Web Crawling
Crawl content from any public web page and import it into PuppyOne.
How it works
PuppyOne uses Firecrawl (opens in a new tab) to crawl web content:
- Enter a URL
- Firecrawl renders the page, including JavaScript
- The main content is extracted and converted to Markdown
- The result is stored as JSON
Usage steps
Step 1: Start the import
- Open your Project
- Click Import → URL
Step 2: Enter a URL
Paste the web page you want to crawl:
https://example.com/docs/getting-startedStep 3: Configure crawl options
| Option | Notes |
|---|---|
| Crawl depth | Whether to follow links into child pages, from 1 to 3 levels |
| Include paths | Crawl only matching paths such as /docs/* |
| Exclude paths | Skip specific paths such as /blog/* |
| Wait time | How long to wait for JavaScript rendering |
Step 4: Start crawling
Click Import and wait for crawling to finish.
Data structure example
{
"url": "https://example.com/docs/intro",
"title": "Quick Start Guide",
"content": "# Quick Start\n\nWelcome to our product...\n\n## Installation\n\n```bash\nnpm install example\n```",
"metadata": {
"description": "Homepage of the product docs",
"crawled_at": "2024-01-20T10:30:00Z"
}
}Crawl modes
Single-page crawl
Crawls only the URL you enter:
URL: https://docs.example.com/intro
Result: 1 pageMulti-page crawl
Follows links and crawls multiple pages:
URL: https://docs.example.com
Depth: 2
Include paths: /docs/*
Result: all pages under /docs/Example configurations
Crawl an entire documentation site
URL: https://docs.example.com
Depth: 3
Include: /docs/*, /guides/*
Exclude: /blog/*, /changelog/*Crawl just one page
URL: https://example.com/pricing
Depth: 0 # do not follow linksUse cases
Use case 1: Competitor documentation
Crawl a competitor's public docs so agents can perform comparison analysis.

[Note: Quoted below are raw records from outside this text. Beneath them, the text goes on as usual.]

(** C1 (token round trip).  For every registered command [op] and every
    reference [ref] that does not begin with a registered code, taking apart
    the token [shortCmdsMap[op] ++ ref] the way [processCallbackQuery] does
    gives back [(op, ref)]; the token is a single code byte followed by
    [ref], the command is the table entry of that byte whatever follows it,
    and the token is never the cancel data. *)
Theorem token_round_trip (op : CognitiveCommand) (ref : string) :
  op ∈ allCmds →
  startsWithCode initTables ref = false →
  decodeData initTables (callbackData initTables op ref) = Ok (op, ref)
  ∧ (∃ b, callbackData initTables op ref = String b ref
          ∧ ∀ rest, decodeData initTables (String b rest) = Ok (op, rest))
  ∧ callbackData initTables op ref ≠ CommandCancel.
Proof.
  intros Hop _.
  destruct (callbackData_code op ref Hop) as (b & Htok & Hb).
  split; [| split].
  - by rewrite Htok, decodeData_cons, Hb.
  - exists b. split; [done |]. intros rest. by rewrite decodeData_cons, Hb.
  - by apply callbackData_not_cancel.
Qed.

Lemma token_round_trip_witness :
  decodeData initTables (callbackData initTables Face "AgADBAADq6cxG") = Ok (Face, "AgADBAADq6cxG").
Proof.
  apply (token_round_trip Face "AgADBAADq6cxG").
  - unfold allCmds. repeat constructor.
  - vm_compute. reflexivity.
Defined.

(** ** [init] and the uniqueness of the codes *)

Lemma registerCmd_cons (t : Tables) (b : ascii) (rest : string) :
  registerCmd t (String b rest)
  = Ok (mkTables (<[String b rest := GoString.of_byte b]> (shortCmdsMap t))
                 (<[GoString.of_byte b := String b rest]> (cmdsMap t))).
Proof. reflexivity. Qed.
(** * The store reconciliation engine of [packages/mongo/collection/collection.js]

    A shallow embedding of the two stores that [_maybeSetUpReplication]
    registers with a DDP connection ([wrappedStoreClient], [wrappedStoreServer]),
    of [_publishCursor], of [_rewriteSelector], of the constructor
    [Mongo.Collection] and of the index methods, together with the
    properties the design document states about them; and of the generator
    of the documentation's version list. *)

From Stdlib Require Import ZArith Ascii String List Bool Lia.
From stdpp Require Import gmap strings list fin_maps.

Local Open Scope string_scope.
Local Open Scope Z_scope.

(** ** JavaScript values *)

(** The values that travel in change messages and selectors.  Numbers are
    integers here; objects keep their properties in insertion order. *)
#[warnings="-register-all"]
Inductive value : Type :=
| VUndefined
| VNull
| VBool (b : bool)
| VNum (n : Z)
| VStr (s : string)
| VArr (items : list value)
| VObj (props : list (string * value)).

(** [typeof value === 'undefined'], [value === void 0]. *)
Definition is_undefined (v : value) : bool :=
  match v with VUndefined => true | _ => false end.

(** JavaScript truthiness: [undefined], [null], [false], [0] and the empty
    string are falsy, arrays and objects are always truthy. *)
Definition truthy (v : value) : bool :=
  match v with
  | VUndefined | VNull => false
  | VBool b => b
  | VNum n => negb (n =? 0)
  | VStr s => negb (String.eqb s EmptyString)
  | VArr _ | VObj _ => true
  end.

(** A plain object used as a field set: a finite map from field names to
    values.  A field may be present and hold [VUndefined]. *)
Abbreviation obj := (gmap string value).

(** [o[key]]: a missing property reads as [undefined]. *)
Definition js_get (o : obj) (key : string) : value :=
  default VUndefined (o !! key).

(** [Object.keys(o)] and the keys a [for ... in] loop visits. *)
Definition Object_keys (o : obj) : list string := (map_to_list o).*1.

(** Values can key a table: a value is coded as a tree of booleans,
    integers and strings, and decoded from it. *)
Fixpoint value_to_tree (v : value) : gen_tree (bool + Z + string) :=
  match v with
  | VUndefined => GenNode 0%nat []
  | VNull => GenNode 1%nat []
  | VBool b => GenLeaf (inl (inl b))
  | VNum n => GenLeaf (inl (inr n))
  | VStr s => GenLeaf (inr s)
  | VArr items => GenNode 2%nat (map value_to_tree items)
  | VObj props =>
      GenNode 3%nat
        (map (fun '(k, x) => GenNode 4%nat [GenLeaf (inr k); value_to_tree x]) props)
  end.
(** It creates no occurrence of another token either. *)
Lemma replace_scan_creates_none (q s : string) : forall k,
  no_char_of q new = true ->
  str_contains q (replace_scan p new s k) = true -> str_contains q s = true.
Proof.
  destruct q as [|q0 q']; [intros; destruct s; reflexivity|].
  induction s as [|c s IH]; intros k Hq H; [exact H|].
  rewrite str_contains_cons.
  destruct k as [|k]; cbn [replace_scan] in H.
  - destruct (prefix p (String c s)).
    + rewrite str_contains_app_foreign in H by (assumption || discriminate).
      rewrite (IH _ Hq H). apply orb_true_r.
    + rewrite str_contains_cons in H. apply orb_true_iff in H as [H|H].
      * rewrite prefix_cons in *. apply andb_true_iff in H as [Hc H].
        rewrite Hc. apply prefix_replace_scan in H;
          [rewrite H; reflexivity | now apply no_char_of_tail in Hq].
      * rewrite (IH _ Hq H). apply orb_true_r.
  - rewrite (IH _ Hq H). apply orb_true_r.
Qed.

End ReplaceForeign.

Lemma no_char_of_weaken (q q' s : string) :
  (forall c, char_in c q' = true -> char_in c q = true) ->
  no_char_of q s = true -> no_char_of q' s = true.
Proof.
  intros Hsub. induction s as [|c s IH]; simpl; [reflexivity|].
  intros H. apply andb_true_iff in H as [Hc Hs].
  rewrite (IH Hs), andb_true_r.
  apply negb_true_iff in Hc. apply negb_true_iff.
  destruct (char_in c q') eqn:E; [|reflexivity].
  apply Hsub in E. congruence.
Qed.

Lemma no_char_of_app (q a b : string) :
  no_char_of q (a ++ b) = no_char_of q a && no_char_of q b.
Proof.
  induction a as [|c a IH]; simpl; [reflexivity|].
  now rewrite IH, andb_assoc.
Qed.

Lemma plain_coordinate_facts (s : string) :
  plain_coordinate s = true ->
  s <> "" /\ no_char_of "{lat}" s = true /\ no_char_of "{lon}" s = true.
Proof.
  unfold plain_coordinate. intros H. apply andb_true_iff in H as [Hne Hs].
  split; [intros ->; discriminate|].
  split; (eapply no_char_of_weaken; [|exact Hs]); intros c; simpl;
    repeat match goal with
           | |- context [Ascii.eqb c ?x] => destruct (Ascii.eqb c x)
           end; auto.
Qed.

(** With coordinates that are not empty and use none of the characters
    of the placeholders (as every number does), no placeholder is left
    in the resolved prompt, whatever the template, and resolving it once
    more changes nothing. *)
Theorem plain_coordinates_leave_no_placeholder (template lat lon : string) :
  plain_coordinate lat = true -> plain_coordinate lon = true ->
  let resolved := APIWorker.prompt_text template lat lon in
  str_contains "{lat}" resolved = false
  /\ str_contains "{lon}" resolved = false
  /\ APIWorker.prompt_text resolved lat lon = resolved.
Proof.
  intros Hlat Hlon resolved.
  destruct (@plain_coordinate_facts lat Hlat) as (Nlat & Llat & _).
  destruct (@plain_coordinate_facts lon Hlon) as (Nlon & Llon & Lon).
  assert (Hlo : str_contains "{lon}" resolved = false).
  { unfold resolved, APIWorker.prompt_text, str_replace.
    apply replace_scan_leaves_none; [exact Nlon | exact Lon | discriminate]. }
  assert (Hla : str_contains "{lat}" resolved = false).
  { destruct (str_contains "{lat}" resolved) eqn:E; [|reflexivity].
    unfold resolved, APIWorker.prompt_text in E. unfold str_replace at 1 in E.
    apply replace_scan_creates_none in E; [|exact Nlon | exact Llon].
    unfold str_replace in E.
    rewrite replace_scan_leaves_none in E;
      [discriminate | exact Nlat | exact Llat | discriminate]. }
  split; [exact Hla | split; [exact Hlo |]].
  unfold APIWorker.prompt_text at 1.
  assert (E : str_replace resolved "{lat}" lat = resolved)
    by now apply str_replace_absent.
  rewrite E. now apply str_replace_absent.
Qed.

Lemma plain_coordinates_leave_no_placeholder_witness :
  str_contains "{lat}" (APIWorker.prompt_text "{{lat}} {lo{lon}n} {lat" "48.8584" "-2.2945")
  = false
  /\ APIWorker.prompt_text "{{lat}} {lo{lon}n} {lat" "48.8584" "-2.2945"
     = "{48.8584} {lo-2.2945n} {lat".
Proof.
  split; [|reflexivity].
  exact (proj1 (@plain_coordinates_leave_no_placeholder
                  "{{lat}} {lo{lon}n} {lat" "48.8584" "-2.2945" eq_refl eq_refl)).
Defined.

(** ** Templates with both placeholders *)

Lemma append_empty_r (s : string) : s ++ "" = s.
Proof. induction s as [|c s IH]; simpl; [reflexivity | now rewrite IH]. Qed.

(** A text without an opening brace holds no placeholder, and takes part
    in none. *)
Lemma str_contains_brace_app (q x y : string) :
  no_char_of "{" x = true ->
  str_contains (String "{" q) (x ++ y) = str_contains (String "{" q) y.
Proof.
  intros Hx. induction x as [|c x IH]; [reflexivity|].
  simpl in Hx. apply andb_true_iff in Hx as [Hc Hx].
  change (String c x ++ y) with (String c (x ++ y)).
  rewrite str_contains_cons, prefix_cons, (IH Hx).
  rewrite orb_false_r in Hc. apply negb_true_iff in Hc.
  now rewrite Ascii.eqb_sym, Hc.
Qed.

Lemma str_contains_brace_free (q x : string) :
  no_char_of "{" x = true -> str_contains (String "{" q) x = false.
Proof.
  intros Hx. rewrite <- (append_empty_r x).
  now rewrite str_contains_brace_app.
Qed.

(** A template with one [{lat}] and one [{lon}] and no other opening
    brace resolves to the template with the two coordinates in place,
    for a latitude without an opening brace and any longitude. *)
Theorem two_placeholder_template_resolved (a b c lat lon : string) :
  no_char_of "{" a = true -> no_char_of "{" b = true ->
  no_char_of "{" c = true -> no_char_of "{" lat = true ->
  APIWorker.prompt_text (a ++ "{lat}" ++ b ++ "{lon}" ++ c) lat lon
  = a ++ lat ++ b ++ lon ++ c.
Proof.
  intros Ha Hb Hc Hlat. unfold APIWorker.prompt_text.
  rewrite str_replace_lat_app.
  assert (E1 : str_replace a "{lat}" lat = a)
    by (apply str_replace_absent; now apply str_contains_brace_free).
  assert (E2 : str_replace (b ++ "{lon}" ++ c) "{lat}" lat = b ++ "{lon}" ++ c).
  { apply str_replace_absent. rewrite str_contains_brace_app by exact Hb.
    change ("{lon}" ++ c) with (String "{" ("lon}" ++ c)).
    rewrite str_contains_cons, str_contains_brace_app by reflexivity.
    rewrite str_contains_brace_free by exact Hc.
    cbn [append]. rewrite !prefix_cons. reflexivity. }
  rewrite E1, E2.
  replace (a ++ lat ++ b ++ "{lon}" ++ c)
    with ((a ++ lat ++ b) ++ "{lon}" ++ c) by now rewrite !append_assoc3.
  rewrite str_replace_lon_app.
  assert (E3 : str_replace (a ++ lat ++ b) "{lon}" lon = a ++ lat ++ b).
  { apply str_replace_absent, str_contains_brace_free.
    now rewrite !no_char_of_app, Ha, Hlat, Hb. }
  assert (E4 : str_replace c "{lon}" lon = c)
    by (apply str_replace_absent; now apply str_contains_brace_free).
  rewrite E3, E4. now rewrite !append_assoc3.
Qed.

Lemma two_placeholder_template_resolved_witness :
  APIWorker.prompt_text DEFAULT_PROMPT "48.8584" "2.2945"
  = "Based on the length and direction of the shadows, "
    ++ "the architectural landmarks, and the known latitude/longitude "
    ++ "(48.8584, 2.2945), calculate the approximate solar angle "
    ++ "and time of day. Walk me through your reasoning.".
Proof.
  exact (@two_placeholder_template_resolved
           ("Based on the length and direction of the shadows, "
            ++ "the architectural landmarks, and the known latitude/longitude (")
           ", "
           "), calculate the approximate solar angle and time of day. Walk me through your reasoning."
           "48.8584" "2.2945" eq_refl eq_refl eq_refl eq_refl).
Defined.

(** ** Stripping *)

Lemma rstrip_idempotent (s : string) : rstrip (rstrip s) = rstrip s.
Proof.
  induction s as [|c s IH]; [reflexivity|].
  cbn [rstrip]. destruct (rstrip s) as [|d r] eqn:E.
  - destruct (isspace c) eqn:Ec; [reflexivity|].
    cbn [rstrip]. now rewrite Ec.
  - cbn [rstrip] in *. now rewrite IH.
Qed.

Lemma lstrip_rstrip_lstrip (s : string) :
  lstrip (rstrip (lstrip s)) = rstrip (lstrip s).
Proof.
  induction s as [|c s IH]; [reflexivity|].
  cbn [lstrip]. destruct (isspace c) eqn:Ec; [exact IH|].
  cbn [rstrip]. destruct (rstrip s); rewrite ?Ec; cbn [lstrip]; now rewrite Ec.
Qed.

(** [strip] is idempotent. *)
Lemma str_strip_idempotent (s : string) : str_strip (str_strip s) = str_strip s.
Proof.
  unfold str_strip. now rewrite lstrip_rstrip_lstrip, rstrip_idempotent.
Qed.

(** ** One submission, from the click to the end of the run *)

Lemma submission_accepted
    (w : World) (self : ShadowDetectiveApp.t) (path : string) :
  submittable self path ->
  ShadowDetectiveApp.submission w self
  = match APIWorker.run w (worker_of self path) with
    | (finished result_text, calls) =>
        (window_after self path true result_text,
         [Start (worker_of self path)], calls)
    | (error error_msg, calls) =>
        (window_after self path false "",
         [Start (worker_of self path);
          Critical "API Error"
            ("An error occurred:" ++ newline
             ++ ShadowDetectiveApp.user_msg error_msg)],
         calls)
    end.
Proof.
  intros (Hi & Hp & Hk & Hla & Hlo & Hpr).
  unfold ShadowDetectiveApp.submission.
  rewrite (@run_analysis_accepts self path Hi Hp Hk Hla Hlo Hpr).
  cbn [ShadowDetectiveApp.started]. fold (worker_of self path).
  destruct (APIWorker.run w (worker_of self path)) as [[text|msg] calls];
    reflexivity.
Qed.

(** A run that succeeds: the answer is in the result box, saving is
    enabled, the button is re-armed, no box was shown, and the provider
    was called once, with the stripped key and the resolved prompt. *)
Theorem accepted_run_success
    (w : World) (self : ShadowDetectiveApp.t)
    (path base64_image mime_type result_text : string) :
  submittable self path ->
  APIWorker.encode_image w path = Ok (base64_image, mime_type) ->
  chat_completions_create w (str_strip (ShadowDetectiveApp.api_input self))
    (request_of (worker_of self path) base64_image mime_type)
  = Ok result_text ->
  ShadowDetectiveApp.submission w self
  = (window_after self path true result_text,
     [Start (worker_of self path)],
     [(str_strip (ShadowDetectiveApp.api_input self),
       request_of (worker_of self path) base64_image mime_type)]).
Proof.
  intros Hs He Hc. rewrite (submission_accepted w Hs).
  unfold APIWorker.run. cbn [worker_of APIWorker.__init__ APIWorker.image_path
    APIWorker.api_key APIWorker.prompt_template APIWorker.lat APIWorker.lon].
  rewrite He. unfold request_of in Hc.
  cbn [worker_of APIWorker.__init__ APIWorker.prompt_template APIWorker.lat
         APIWorker.lon] in Hc.
  rewrite Hc. reflexivity.
Qed.

(** An image that cannot be encoded: the provider is not called, the
    exception's text is classified and shown in one error box, the result
    box is empty, saving stays disabled and the button is re-armed. *)
Theorem encoding_failure_reported_without_call
    (w : World) (self : ShadowDetectiveApp.t) (path : string) (e : Exception) :
  submittable self path ->
  APIWorker.encode_image w path = Raise e ->
  ShadowDetectiveApp.submission w self
  = (window_after self path false "",
     [Start (worker_of self path);
      Critical "API Error"
        ("An error occurred:" ++ newline
         ++ ShadowDetectiveApp.user_msg (exc_msg e))],
     []).
Proof.
  intros Hs He. rewrite (submission_accepted w Hs).
  unfold APIWorker.run. cbn [worker_of APIWorker.__init__ APIWorker.image_path].
  rewrite He. reflexivity.
Qed.

(** A provider call that fails is made once and not repeated: its text is
    classified and shown, nothing is put in the result box. *)
Theorem provider_failure_reported_once
    (w : World) (self : ShadowDetectiveApp.t)
    (path base64_image mime_type : string) (e : Exception) :
  submittable self path ->
  APIWorker.encode_image w path = Ok (base64_image, mime_type) ->
  chat_completions_create w (str_strip (ShadowDetectiveApp.api_input self))
    (request_of (worker_of self path) base64_image mime_type)
  = Raise e ->
  ShadowDetectiveApp.submission w self
  = (window_after self path false "",
     [Start (worker_of self path);
      Critical "API Error"
        ("An error occurred:" ++ newline
         ++ ShadowDetectiveApp.user_msg (exc_msg e))],
     [(str_strip (ShadowDetectiveApp.api_input self),
       request_of (worker_of self path) base64_image mime_type)]).
Proof.
  intros Hs He Hc. rewrite (submission_accepted w Hs).
  unfold APIWorker.run. cbn [worker_of APIWorker.__init__ APIWorker.image_path
    APIWorker.api_key APIWorker.prompt_template APIWorker.lat APIWorker.lon].
  rewrite He. unfold request_of in Hc.
  cbn [worker_of APIWorker.__init__ APIWorker.prompt_template APIWorker.lat
         APIWorker.lon] in Hc.
  rewrite Hc. reflexivity.
Qed.

(** However a click on the analysis button ends (rejected, answered or
    failed), a window that was idle is idle again afterwards, and what
    the user selected and typed is as it was. *)
Theorem submission_returns_to_idle (w : World) (self : ShadowDetectiveApp.t) :
  ShadowDetectiveApp.btn_analyze_enabled self = true ->
  ShadowDetectiveApp.progress_bar_visible self = false ->
  let after := fst (fst (ShadowDetectiveApp.submission w self)) in
  ShadowDetectiveApp.btn_analyze_enabled after = true
  /\ ShadowDetectiveApp.progress_bar_visible after = false
  /\ ShadowDetectiveApp.image_path after = ShadowDetectiveApp.image_path self
  /\ ShadowDetectiveApp.api_input after = ShadowDetectiveApp.api_input self
  /\ ShadowDetectiveApp.lat_input after = ShadowDetectiveApp.lat_input self
  /\ ShadowDetectiveApp.lon_input after = ShadowDetectiveApp.lon_input self
  /\ ShadowDetectiveApp.prompt_edit after = ShadowDetectiveApp.prompt_edit self.
Proof.
  intros Hb Hp after. subst after.
  destruct (run_analysis_cases self)
    as [[text E] | (path & self' & Hi & Hpa & Hk & Hla & Hlo & Hpr & _ & _)].
  - unfold ShadowDetectiveApp.submission. rewrite E.
    cbn. now rewrite Hb, Hp.
  - rewrite (@submission_accepted w self path)
      by (repeat split; assumption).
    destruct (APIWorker.run w (worker_of self path)) as [[text|msg] calls];
      cbn; rewrite Hi; repeat split.
Qed.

Use case 2: Technical documentation
Crawl the official docs of a framework or library for use as reference material by engineering agents.
Use case 3: Product pages
Crawl your own public product pages to keep the agent knowledge base aligned with your website.
Limitations
| Limitation | Notes |
|---|---|
| Public pages only | Pages that require login cannot be crawled |
| Rate limits apply | Up to 100 pages per minute |
| Some websites may block crawling | Certain sites have anti-bot protections |
FAQ
Why is the crawl result empty?
- Check whether the URL is correct
- The page may require login
- The site may have anti-crawling protection
Why does the extracted content look messy?
Some complex pages, especially those with lots of dynamic content, may not extract cleanly. You can try increasing the Wait time so JavaScript fully renders first.
Can it crawl pages that require login?
Not yet. If the platform offers an API or export feature, that is usually the better option.